Besides taking the death penalty off the table, the UK court wants the U.S. to guarantee that the 52-year-old Assange would be granted free speech protections under the First Amendment, a panel of two judges wrote in a ruling published Tuesday. They are also asking for assurances that Assange wouldn’t face prejudice at his trial in the U.S. because of his Australian citizenship. The U.S. government has three weeks to submit the requested assurances, the judges stated.
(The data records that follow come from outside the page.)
Lemma relocate_call_only sym k index program program' :
  Forall byte_ok program ->
  relocate_call vm elf sections strtab fs sym (8 * Z.of_nat k) index program = Some (Ok program') ->
  immediates_only program program'.
Proof.
  intros Hb Hrun. unfold relocate_call in Hrun. apply L_bind_ok in Hrun as (s & _ & Hrun). destruct (s =? 1).
  - do 3 apply L_bind_ok in Hrun as (? & _ & Hrun). destruct (find_function _ fs); [| discriminate].
    by eapply set_inst_imm_only.
  - do 2 apply L_bind_ok in Hrun as (? & _ & Hrun). by eapply set_inst_imm_only.
Qed.

Lemma relocate_data_only applies_to r sym k program program' :
  Forall byte_ok program ->
  relocate_data data_relocation elf_base vm elf sections strtab applies_to r sym (8 * Z.of_nat k) program = Some (Ok program') ->
  immediates_only program program'.
Proof.
  intros Hb Hrun. unfold relocate_data in Hrun. do 11 apply L_bind_ok in Hrun as (? & _ & Hrun). cbv zeta in Hrun.
  apply L_bind_ok in Hrun as (p1 & H1 & H2). pose proof (set_inst_imm_only _ _ _ _ Hb H1) as Ho.
  replace (8 * Z.of_nat k + 8) with (8 * Z.of_nat (S k)) in H2 by lia.
  eapply immediates_only_trans; [exact Ho |]. eapply set_inst_imm_only; [apply Ho | exact H2].
Qed.

Lemma relocate_only applies_to symtab r program program' :
  Forall byte_ok program -> r.(r_offset) mod 8 = 0 ->
  relocate data_relocation elf_base vm elf sections strtab fs applies_to symtab r program = Some (Ok program') ->
  immediates_only program program'.
Proof using Hfs.
  intros Hb H8 Hrun. unfold relocate in Hrun. do 3 apply L_bind_ok in Hrun as (? & _ & Hrun).
  destruct (find_function _ fs) as [f |] eqn:Ef; [| discriminate]. cbv zeta in Hrun.
  apply find_function_sound in Ef as [Hin Hc]. rewrite list.Forall_forall in Hfs. destruct (Hfs _ Hin) as (H0 & Hl & Hn).
  unfold contains in Hc. bools. set (d := r.(r_offset) - f.(native_section_start)) in *.
  assert ((f.(linked_data) + d) mod 8 = 0) as Hm.
  { unfold d. rewrite Z.add_mod, Zminus_mod, Hl, H8, Hn by lia. done. }
  assert (exists k, f.(linked_data) + d = 8 * Z.of_nat k) as [k Ek].
  { exists (Z.to_nat ((f.(linked_data) + d) / 8)). pose proof (Z.div_mod (f.(linked_data) + d) 8 ltac:(lia)) as Hdm.
    pose proof (Z.div_pos (f.(linked_data) + d) 8). unfold d in *. lia. }
  rewrite Ek in Hrun. destruct (_ =? _); [by eapply relocate_data_only |].
  destruct (_ || _); [by eapply relocate_call_only |]. injection Hrun as <-. by apply immediates_only_refl.
Qed.
(** While the context says what the harness wrote, and its three regions are
    at least [size] bytes apart, the bounds check of the harness accepts exactly
    the accesses that lie inside the stack, the context or the packet, though it
    looks at the first and the last byte only. *)
Theorem fuzz_bounds_exact (m : memory) (context stack stack_len packet packet_len addr size : Z) :
  context_intact m context stack stack_len packet packet_len ->
  apart size stack stack_len context CONTEXT_SIZE -> apart size stack stack_len packet packet_len ->
  apart size context CONTEXT_SIZE packet packet_len ->
  0 < size -> 0 <= addr -> addr + size <= UINT64_MAX ->
  fuzz_bounds_check m context addr size = true <->
  inside addr size stack stack_len \/ inside addr size context CONTEXT_SIZE \/ inside addr size packet packet_len.
Proof.
  intros Hi H1 H2 H3 Hs Ha He. rewrite fuzz_bounds_classified. unfold UINT64_MAX in He.
  rewrite (wrap_id 64) by lia. rewrite !(classified_known _ _ _ _ _ _ _ Hi).
  unfold inside, apart, CONTEXT_SIZE in *. lia.
Qed.

Definition sample_context : memory :=
  place 1048576 (context_bytes (ubpf_context_from 2097152 3145728 4194304 [0x95] [1; 2; 3] (replicate 16 0))) ∅.

Lemma fuzz_bounds_exact_witness : fuzz_bounds_check sample_context 1048576 4194312 8 = true.
Proof.
  refine (proj2 (fuzz_bounds_exact sample_context 1048576 4194304 16 3145728 3 4194312 8 _ _ _ _ _ _ _) _);
    [constructor; [vm_compute; reflexivity .. |] | ..]; unfold apart, CONTEXT_SIZE, UINT64_MAX, inside; lia.
Defined.

(** The context is inside the memory the program may write.  This program, which
    no verifier has seen, moves the ends of the stack in it to the ends of the
    address space: its next load is accepted and reads unmapped memory. *)
Definition forging_program : list ebpf_inst :=
  [Inst 0x7a 1 0 32 0; Inst 0x7a 1 0 40 (-1); Inst 0xb7 3 0 0 4096; Inst 0x79 0 3 0 0; Inst 0x95 0 0 0 0].

Theorem bounds_can_be_forged :
  fuzz_bounds_check (harness_memory test_fuzz_env (bytes_of_insts forging_program) [] [] ∅)
    test_fuzz_env.(fe_context) 4096 8 = false /\
  call_ubpf_interpreter test_fuzz_env 10 (bytes_of_insts forging_program) [] [] ∅ =
    CallUndefined.
Proof. split; vm_compute; reflexivity. Qed.

(** ** What the harness runs *)

(** The VM the harness loads a program on, before it registers its dispatcher. *)
Record fresh_vm (vm : ubpf_vm) : Prop := FreshVm {
  fv_dispatcher : vm.(dispatcher) = 0;
  fv_funcs : vm.(ext_funcs) = replicate 64 0;
  fv_profile : vm.(execution_profile) = UBPF_EXECUTION_PROFILE_LEGACY;
  fv_jit : vm.(jitted_result).(compile_result) = UBPF_JIT_COMPILE_FAILURE;
}.

Lemma created_fresh target alloc vm print :
  ubpf_create target alloc = Some vm ->
  fresh_vm (ubpf_set_error_print (ubpf_toggle_undefined_behavior_check vm true).1 print).
Proof.
  unfold ubpf_create. repeat (destruct (negb _); [discriminate |]). intros [= <-].
  unfold ubpf_set_error_print. by destruct (_ =? _).
Qed.

Lemma fresh_forget vm vm' : forget_code vm' = forget_code vm -> fresh_vm vm -> fresh_vm vm'.
Proof.
  intros E [H1 H2 H3 H4]. constructor.
  - transitivity (dispatcher (forget_code vm')); [done |]. by rewrite E.
  - transitivity (ext_funcs (forget_code vm')); [done |]. by rewrite E.
  - transitivity (execution_profile (forget_code vm')); [done |]. by rewrite E.
  - transitivity (compile_result (jitted_result (forget_code vm'))); [done |]. by rewrite E.
Qed.

(** Without a dispatcher and with an empty table no call of a helper is loaded. *)
Lemma fresh_no_helper_calls `{HostEnv} vm prog :
  fresh_vm vm -> loaded vm prog -> Forall (fun inst => calls_out inst = false) prog.
Proof.
  intros Hf Hld. apply Forall_lookup. intros k inst Hk. destruct (calls_out inst) eqn:Hc; [| done].
  destruct (loaded_external_call vm prog k inst Hld Hk Hc) as (_ & [(Hd & _) | (_ & Hlt & Hne)]).
  - by rewrite (fv_dispatcher _ Hf) in Hd.
  - rewrite (fv_funcs _ Hf) in Hne. destruct Hne.
    destruct (replicate 64 0 !! Z.to_nat inst.(imm)) as [v |] eqn:E; [| done].
    by apply lookup_replicate in E as [-> _].
Qed.

(** The VM the harness gets for a program: loaded, with its limit. *)
Lemma created_vm env code vm :
  os_sound env.(fe_load) -> create_ubpf_vm env code = Some (Some vm) ->
  exists vm0, fresh_vm vm0 /\ @loaded (harness_host env) vm0 (insts_of_bytes code) /\
    vm = (ubpf_set_instruction_limit
            (set_dispatcher_validate env.(fe_image).(validater_at)
               (set_dispatcher env.(fe_image).(dispatcher_at) (set_bounds_check_enabled true vm0))) 10000).1.1.
Proof.
  intros Hos. unfold create_ubpf_vm. destruct (ubpf_create _ _) as [vm1 |] eqn:Ec; [| discriminate].
  apply (created_fresh _ _ _ env.(fe_print_fn)) in Ec. cbv zeta. set (vm2 := ubpf_set_error_print _ _) in *.
  destruct (@ubpf_load (harness_host env) vm2 env.(fe_load) code) as [[vm3 r] |] eqn:El; [| discriminate].
  destruct (@load_result (harness_host env) _ _ _ _ _ Hos El) as [Hfr Hr]. cbn [mbind option_bind].
  destruct r as [[] | e]; [| discriminate]. destruct Hr as [_ Hld].
  pose proof (fresh_forget _ _ Hfr Ec) as Hf3. unfold ubpf_register_external_dispatcher, update_jitted.
  rewrite decide_False; [| cbn; by rewrite (fv_jit _ Hf3)]. cbn [Z.eqb negb ubpf_set_instruction_limit].
  intros [= <-]. by exists vm3.
Qed.

Lemma harness_vm_fields env vm :
  (harness_vm env vm).(execution_profile) = vm.(execution_profile) /\
  (harness_vm env vm).(instruction_limit) = vm.(instruction_limit).
Proof. unfold harness_vm, ubpf_register_debug_fn, ubpf_register_data_bounds_check. by repeat case_match. Qed.

(** C20: whatever program the fuzzer finds, the harness's run of the interpreter
    ends: a program that is loaded makes no call of a helper, because the
    dispatcher is registered only after it, and within 10001 turns of the loop the
    run is over. *)
Theorem fuzz_run_ends (env : fuzz_env) (code memory ubpf_stack : list Z) (m : gmap Z Z) (vm : ubpf_vm) :
  os_sound env.(fe_load) -> create_ubpf_vm env code = Some (Some vm) ->
  Forall (fun inst => calls_out inst = false) (insts_of_bytes code) /\
  call_ubpf_interpreter env (S (Z.to_nat 10000)) code memory ubpf_stack m <> CallRuns.
Proof.
  intros Hos Hc. destruct (created_vm env code vm Hos Hc) as (vm0 & Hf & Hld & ->).
  split; [by apply (@fresh_no_helper_calls (harness_host env) vm0) |].
  unfold call_ubpf_interpreter. rewrite Hc. set (vm := harness_vm env _).
  assert (vm.(execution_profile) = UBPF_EXECUTION_PROFILE_LEGACY) as Hp
    by (etransitivity; [apply harness_vm_fields | apply (fv_profile _ Hf)]).
  assert (vm.(instruction_limit) = 10000) as Hl by (etransitivity; [apply harness_vm_fields | done]).
  unfold ubpf_exec_ex.
  rewrite decide_False by (by rewrite Hp). unfold ubpf_exec_ex_legacy.
  destruct (insts vm =? 0); cbn [snd]; [by destruct (fe_verify env) |].
  destruct (_ && _); cbn [snd]; [by destruct (fe_verify env) |].
  set (st := initial_state _ _ _ _).
  destruct (@exec_loop_limit (harness_host env) (set_execution_started true vm)
              (harness_args env) (Z.to_nat 10000) st) as [r Hr]; [by cbn; rewrite Hl | |].
  { change (limit st) with (vm.(instruction_limit)). rewrite Hl. lia. }
  rewrite Hr.
  destruct r; try discriminate. by destruct (fe_verify env).
Qed.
Assange is asking the High Court for permission to appeal his extradition to the U.S., where he is charged with 18 counts related to publishing secret government, military, and diplomatic intelligence documents on WikiLeaks. In 2010, Assange published a classified video of a 2007 attack by a U.S. helicopter that killed a dozen people in Baghdad, Iraq, including two staffers from Reuters. WikiLeaks subsequently published 250,000 diplomatic cables from U.S. embassies around the world.

In its ruling on Tuesday, the High Court delayed its decision on Assange’s appeal until May 20. Should the U.S. government decline to submit the assurances requested by the High Court, Assange’s request to appeal the extradition will be granted and an appeal hearing will be held.

It’s not yet clear whether the U.S. will offer the assurances sought by the High Court. Officials claim that by publishing the secret documents, Assange put the lives of the civilians working with the U.S. in Iraq and Afghanistan at risk.

WikiLeaks attorney Jennifer Robinson said she was not confident that the legal team could rely on any assurances from the U.S. government, the BBC reported, adding that the U.S. should drop the case altogether.

“US diplomatic assurances are not worth the paper they’re written on,” Robinson said, according to the outlet.

Assange has been held in a high-security prison in London since 2019, the same year Ecuador withdrew the asylum status it had granted the WikiLeaks founder for seven years. Prior to his years-long stay in the Ecuadorian embassy, Assange was accused of rape and sexual assault by two WikiLeaks volunteers in Sweden, which he has always denied. Assange has claimed the Swedish case was set up by the U.S. as a pretext to extradite him.

Assange’s wife, Stella Assange, has said she fears her husband will commit suicide if placed in isolation in a U.S. prison. On Tuesday, Stella Assange said he was being punished for his work as a journalist, according to NPR. The U.S. has stated that it does not consider Assange a journalist.

“Julian is a political prisoner. He is a journalist, and he is being persecuted because he exposed the true cost of war, in human lives,” Stella Assange said.